Information shown>

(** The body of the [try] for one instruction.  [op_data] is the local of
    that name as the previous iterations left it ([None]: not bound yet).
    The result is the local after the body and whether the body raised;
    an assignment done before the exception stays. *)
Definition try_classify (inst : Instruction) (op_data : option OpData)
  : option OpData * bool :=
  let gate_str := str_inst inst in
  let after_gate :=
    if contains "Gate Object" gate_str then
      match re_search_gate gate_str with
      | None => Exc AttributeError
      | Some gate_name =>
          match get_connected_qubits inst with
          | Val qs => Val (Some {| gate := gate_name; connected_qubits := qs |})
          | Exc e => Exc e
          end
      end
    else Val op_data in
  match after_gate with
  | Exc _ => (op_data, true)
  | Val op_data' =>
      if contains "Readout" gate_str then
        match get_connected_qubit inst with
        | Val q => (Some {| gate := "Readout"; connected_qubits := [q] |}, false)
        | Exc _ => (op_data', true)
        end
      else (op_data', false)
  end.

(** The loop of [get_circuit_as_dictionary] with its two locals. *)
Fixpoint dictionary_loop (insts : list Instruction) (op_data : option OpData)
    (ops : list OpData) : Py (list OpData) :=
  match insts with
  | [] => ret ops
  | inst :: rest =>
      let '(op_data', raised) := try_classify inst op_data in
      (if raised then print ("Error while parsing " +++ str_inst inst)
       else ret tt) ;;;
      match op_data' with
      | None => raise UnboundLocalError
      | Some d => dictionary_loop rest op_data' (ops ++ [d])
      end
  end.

What you are asked to do>
Beginning with the first line of the entries, repeat each line exactly until you have reproduced the one containing "Val op_data' =>", and add nothing further.

Output for this task>
(** The body of the [try] for one instruction.  [op_data] is the local of
    that name as the previous iterations left it ([None]: not bound yet).
    The result is the local after the body and whether the body raised;
    an assignment done before the exception stays. *)
Definition try_classify (inst : Instruction) (op_data : option OpData)
  : option OpData * bool :=
  let gate_str := str_inst inst in
  let after_gate :=
    if contains "Gate Object" gate_str then
      match re_search_gate gate_str with
      | None => Exc AttributeError
      | Some gate_name =>
          match get_connected_qubits inst with
          | Val qs => Val (Some {| gate := gate_name; connected_qubits := qs |})
          | Exc e => Exc e
          end
      end
    else Val op_data in
  match after_gate with
  | Exc _ => (op_data, true)
  | Val op_data' =>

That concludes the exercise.